Like North Korea, Putin’s Russia ‘Destroying Itself From Within,’ Akhmetov Says

May 31, 2014
Dmitry Medvedev and now-ceased North Korean leader Kim Jong-il

Staunton, May 31 – In the 1950s, North Korea was developing rapidly and South Korea was extremely poor, but over the succeeding decades, North Korea cut itself off from the world, became ever more authoritarian, and bankrupted itself with massive military spending. South Korea did just the reverse and is now the economic powerhouse on the peninsula.

Putin’s Russia is on the same path as North Korea, an isolated and increasingly impoverished regime that can take pride only in its army and nuclear weapons, while Ukraine has a chance to emerge from its current poverty because it is democratic and open to the world.

That suggestive comparison is offered by Rashit Akhmetov, the editor of Kazan’s “Zvezda Povolzhya,” in a lead article in the current issue of his newspaper [no. 19 (699), May 29-June 4, 2014, p. 1].

“It has become commonplace in Russia to write about Ukraine as ‘a non-existing state,’ to point to its divisions and its poverty, to suggest that it has no future and to suggest that Russia is a successful one, the independent editor writes. But such commentaries are wrong on at least two grounds.

On the one hand, claims that Ukrainians “cannot create their own state is an openly racist thesis,” one based on the assumption that some peoples can build a state while others cannot. And on the other, the jury is still very much out on whether Ukraine with all its troubles will fail and equally on whether the Russian Federation will succeed.

For many reasons, Russia’s prospects despite the successes it has had so far and despite its impressive military seem as bleak as those of North Korea given Pyongyang’s choices while Ukraine’s prospects despite its economic and political problems seem more like those of South Korea of a half century ago

What Russia should be doing to avoid that fate, Akhmetov says, is to focus on “the development of its internal space and to Europeanize the European part of Russia. Instead, Akhmetov says, Kremlin policies are leading to the withering away of Central Russia and the flow of money and people out of most of the country to Moscow. As a result, the Moscow urban agglomeration is set to grow from 25 million to 40 million over the next 30 years with incomes there ten times that of the rest of the country.
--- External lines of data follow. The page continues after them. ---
(* ===== verification/Prelude.v ===== *)
(** * Verification of the notification service

    This library models the Go program under [internal/] and [cmd/notifier] (a
    service that accepts notifications over HTTP, stores them in Postgres,
    queues them in Redis streams and delivers them through a webhook with
    retries) and proves what makes it correct.

    ** How the program is modelled

    Every function of the program that calls its surroundings is a [prog A]
    (Effects.v): a tree of effects, one for each call of Postgres, Redis, the
    HTTP client, a WebSocket connection, the clock, the UUID generator, the
    context, a metric, or a critical section under a lock. It is written in the
    order of the Go code, with its branches and early returns. A Go [(T, error)]
    is a [result error T]; a lone [error] an [option error]; errors keep the
    tree of their [fmt.Errorf] wrapping, so that [errors.Is] and the error's text
    are functions on them. [int] arithmetic that can wrap is [wrap64];
    [math.Pow] and the conversion to [time.Duration] are binary64 (GoLib.v).
    Channels, priorities and statuses are strings, as in Go, so that the values
    outside the constants exist in the model as well.

    The surroundings are not under [src/], so they are a parameter: the class
    [Services] gives a relation between an effect, the state before, the answer
    and the state after, and [ServicesOk] states what the program relies on, one
    law for each. They are the documented behaviour of the servers: what a
    statement of the SQL the repositories build does to tables with the
    constraints of the migrations (Sql.v; failing at any time, and free in all
    orders the statement leaves open; rows that other sessions hold locked,
    [db_locked], are what SKIP LOCKED skips; a stream of rows may break off, and
    its statement may be undone then, [broken_off]), what each Redis command does
    to streams, consumer groups, sorted sets and expiring keys (Redis.v; failing
    before or after it took effect), that the clock does not run backwards, and
    so on. go-redis sends a command again when its answer is lost or late, three
    times as main leaves it ([MaxRetries]): the law of Redis allows that many
    sendings without an answer before the one that is answered, each of which
    may have taken effect, all at one instant of an interleaving ([resent_doc]).
    Theorems about what is in the queue exactly have the hypothesis that the
    client sends nothing again, the class [SentOnce]; it holds if [MaxRetries] is
    switched off, which main does not do (Losses has a run in which it matters).
    UUID text,
    [text/template], the tag validator, [mail.ParseAddress], RFC 3339 texts and
    JSON decoding are further class parameters. Ref.v has a deterministic
    implementation that satisfies the laws; Samples.v instances of the others.

    [exec p w tr a w'] is a run of a program alone, with the trace [tr] of its
    effects and their answers; [interleaves] (Interleave.v) is a run of any
    number of goroutines, one effect of one of them at a time. A run is
    [fault_free] when no answer reports that a server failed: no error of
    Postgres other than a unique violation, no error of Redis. Theorems without
    that hypothesis hold whatever the servers answer. A transaction is a handle
    of the driver's, never given twice ([tx_begin]).

    ** The parts

    - Prelude, GoLib: results, lists, strings; what the program uses of Go.
    - Domain (internal/domain): the types, their constants, the errors.
    - Retry (internal/delivery/retry.go): [Backoff], [RetryAt], [ShouldRetry].
    - Sql, SqlFacts, Redis, RedisFacts, Effects, Discipline, Frames: the
      surroundings, programs and the rules to reason about them. [only P p] says
      that every effect in the text of [p] satisfies [P].
    - NotificationRepo (repository/notification.go): one program per method,
      with the same statements, placeholders and scans. NotificationStore is the
      abstract store (a finite map from ids to notifications, [Module Spec], and
      [abs], which reads it off the tables); NotificationSpec, Listing,
      Releasing, Batches and Attempts prove each method against it, Simulation
      all of them together. Typed: what the schema makes of the rows.
    - Queue (internal/queue): producer, consumer, dead-letter queue. QueueSpec,
      Groups (consumer groups, claiming, dead letters) and QueueSim: the abstract
      queue of lanes and delayed retries.
    - RateLimit (internal/ratelimit): the Lua script as a function on Redis.
    - Delivery (internal/delivery): the three providers; DeliverySpec: the class
      [ProviderOk] through which the dispatcher knows them, and the class
      [Webhook] of what is posted where.
    - Hub (internal/api/websocket): subscribers by reference, critical sections
      under the lock; HubSpec: its invariant.
    - Worker (internal/worker): dispatcher, delayed retries, scheduler.
      WorkerSpec, Lifecycle, SchedulerSpec, MemberSpec, RateLimitSpec: what they
      do to the abstract store and queue. Draining, Retrying, Journey: what a
      worker and the processor of retries bring to an end together.
    - Validator, Contents (internal/validator): tags as data, content checks.
    - Templates (repository/template.go, service/template.go); TemplateSpec and
      TemplateSim: the abstract store of templates.
    - Service (service/notification.go); ServiceSpec: the outcome of a request.
    - Api (internal/api): handlers, error mapping, middleware, router; ApiSpec,
      Answers, Paging, Routing.
    - Wiring, Boot, Consuming (internal/config, internal/tracing,
      cmd/notifier/main.go, api/server.go, worker/pool.go): the parts as [run]
      builds them, starting up and ending, goroutines.
    - Interleave, History, System, Running: the invariants of all interleavings
      of the process's goroutines. Shutdown: what is left of a worker once the
      context has ended, and of its messages. [main_threads] has the interval of
      the scheduler as it is configured; a goroutine that panics goes no further
      there (in Go it ends the process, which is the interleaving in which no
      other goroutine goes on either). Races: interleavings that break what one
      would expect, as closed runs.
    - Custody to CustodySystem: who is to go on with a notification, over all
      interleavings. Custody says what a goroutine has in hand after each effect
      (a ghost of the model, [Ghost]; not of the program) and what it may do
      then; CustodyStore what the statements do to attempts and schedules;
      CustodyInv the invariant, that a notification is in one place at a time;
      CustodyStep that every allowed effect keeps it; CustodyRun and
      CustodySystem that the programs only have allowed effects.
    - Duty to DutySystem: who has to see a notification through, in the same
      way: what a goroutine owes ([Duty], a ghost as well), the invariant that
      every notification is cared for, and that effects and programs keep it as
      long as nothing fails. Ledger is what the two have in common: going
      through a program with an account, and an account for each goroutine of
      an interleaving; Aside collects the programs that touch neither.
    - Plain, Tally, TallySystem: how often a notification was sent, in the same
      way: a goroutine's account of attempts counted and calls made, the books
      of all goroutines together. Plain is the programs without either.
    - Sockets: what becomes of WebSockets behind the router and Logging.
    - Losses: how a notification is lost or is in two places, as closed runs.
    - Ref, Samples, Witnesses: the theorems at work on concrete runs.

    ** What is shown

    - The data: the repository refines the abstract store, call by call and in
      sequence, under every fault it is all or nothing (C1, C2); the same for
      templates, but that a listing may be cut short (C23); attempts are a log that is read back (C33); the listing,
      followed by its cursors, is complete (C25).
    - Liveness: an accepted notification comes to an end
      (C8), as does every queued one
      (C16); a worker empties the queue (C17).
    - Delivery: how the processing of a message ends (C7), how often a
      notification can be posted (C38 for one
      worker, C6 for the process), the exact backoff (C28), the limiter's
      window, as far as the clocks agree (C24), what a provider posts (C30) and what the
      process as main wires it does with a message (C9), what the
      scheduler and the processor
      of retries do (C21, C22), the queue as a refinement, commands sent again included (C20), and its
      round trips (C39, C35).
    - The API: creating one or many (C18, C19), error statuses (C26, C27), reads
      change nothing (C36), validation (C29), router (C37),
      query texts ([filter_roundtrip] of Paging), WebSocket updates (C31,
      of the hub alone: behind the router no handshake succeeds, C32).
    - The process: schema, streams and hub stay well-formed under every
      interleaving and fault, and nothing panics but the scheduler of an interval
      that is not positive (C10), notifications are never lost or
      rewritten (C12), messages stay until they are acknowledged (C13), what
      is stored is well-typed (C11), starting up (C34), and
      shutting down: every worker stops (C14).
    - Single custody: under every interleaving and every moment at
      which the process stops, a notification waits in one place at most, has
      an attempt left while it waits and never more attempts than its limit
      (C4), and no two goroutines go on with the same one (C5); for one
      process, as long as the Redis client sends nothing again, Redis answers the
      removals from the delayed set and the scheduler's rows do not break off,
      whatever else fails. Each of the three is needed (closed runs of Losses),
      and with two processes it does not hold ([retry_delivered_twice] of Races).
    - The webhook: under the same conditions, and as long as the counts of
      attempts are answered, every call of it is for a stored notification, and a
      notification is sent at most as often as it has attempts left, whatever else
      fails and whenever the process stops (C6).
    - Nothing lost: under every interleaving and every moment at which the
      process stops, every stored notification has its end recorded or is found
      where it waits (C3), as long as no server fails, the
      Redis client sends nothing again and the goroutines that move notifications
      without a message to acknowledge are at rest. That servers answer and that
      those goroutines rest is needed: closed runs of Losses end with a lost
      notification after a stop or a fault at the wrong moment.
    - What the code does not guarantee: races of the statuses and a retry that
      two processes deliver twice (closed runs of Races), messages in flight that no later process takes
      up (C15). Also [limiter_same_draw] of RateLimitSpec, a limiter that is
      passed with equal draws; a notification the scheduler leaves behind
      (C40); [unknown_status_is_500] of ApiSpec,
      a client's mistake answered as a server error.

    ** Bounds

    Loops that end only with the context ([Work], [ProcessDelayed], [Run], the
    WebSocket's reader) take the number of their rounds, over which theorems
    quantify. The wait for the rate limiter takes a fuel, and 21 turns are
    proved to be enough (50 ms each, for a window of one second). All other
    recursion is structural; a client that follows cursors needs one request
    for each notification at most.

    ** Not modelled

    Spans and logging output, the metrics page (written by the Prometheus
    library; the counters' increments are effects that change none of the
    state), the listening socket (net/http; how it ends is a parameter), what
    the migration runner executes (the schema it creates is Sql.v's). The
    environment's parser, the tracing exporter and the pool's
    constructor are parameters ([Platform], Boot.v). An answer of a server that
    never comes blocks a goroutine; that is an interleaving in which it takes no
    further step. *)

From stdpp Require Export base tactics list strings pretty gmap sorting.
From Stdlib Require Export ZArith Lia.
The Russian state “is destroying itself from within and not because of foreign threats,” he argues. Expensive shows like the Sochi Olympics which no one remembers only a few months afterwards take money from the kind of social and infrastructure spending that the population of the Russian Federation needs.

And if Putin follows the Anschluss of Crimea with the annexation of Donetsk, the militarization and isolation of the country are likely to be “just as destructive for Russia as was the introduction of forces into Czechoslovakia in the times of the USSR.”

Rulers often think that “politics is outside of morality and that the end justifies the means, but this is not so,” Akhmetov says. Amoral or immoral actions may win short-term benefits, but they almost always will become self-destructive, contributing to more and more errors and ultimate defeats.

If Russia continues on its militarist course and builds up its enormous military as Vladimir Putin has promised, it may be able to intimidate some of its neighbors and others as well, but it will do so only at the cost of destroying the moral basis of society. Russia’s current leaders should remember that the USSR could not save itself despite all its military power.

“The North Korean model of development will lead Russia to analogous destructive consequences,” he says. China is too integrated with the American market to want or be able to save Russia. Instead, Beijing almost certainly and within 20 years will take Siberia, citing “the Crimean precedent” Putin has created.

The Ukrainian crisis is not only isolating Russia from the world but, by creating the sense of Russia as “a besieged fortress,” also destroying what is left of federalism by promoting a “hyper-centralized economy” which will become ever less capable of promoting development and by sparking witch hunts which will undermine any chance of democracy.

Akhmetov concludes that the situation Putin has led Russia into cannot last long: there are just too many forces that will undermine him and the kind of country he wants. But, the Kazan editor asks rhetorically, does Russia really need “a new 1917?”

That can be avoided in Moscow changes course, if it decentralizes, democratizes, and addresses its domestic problems rather than dreaming about being a great power. A real “great power” today, Akhmetov says, is a country like Sweden which hasn’t fought a war for 200 years even though in the 18th century it has “the strongest army in the world.”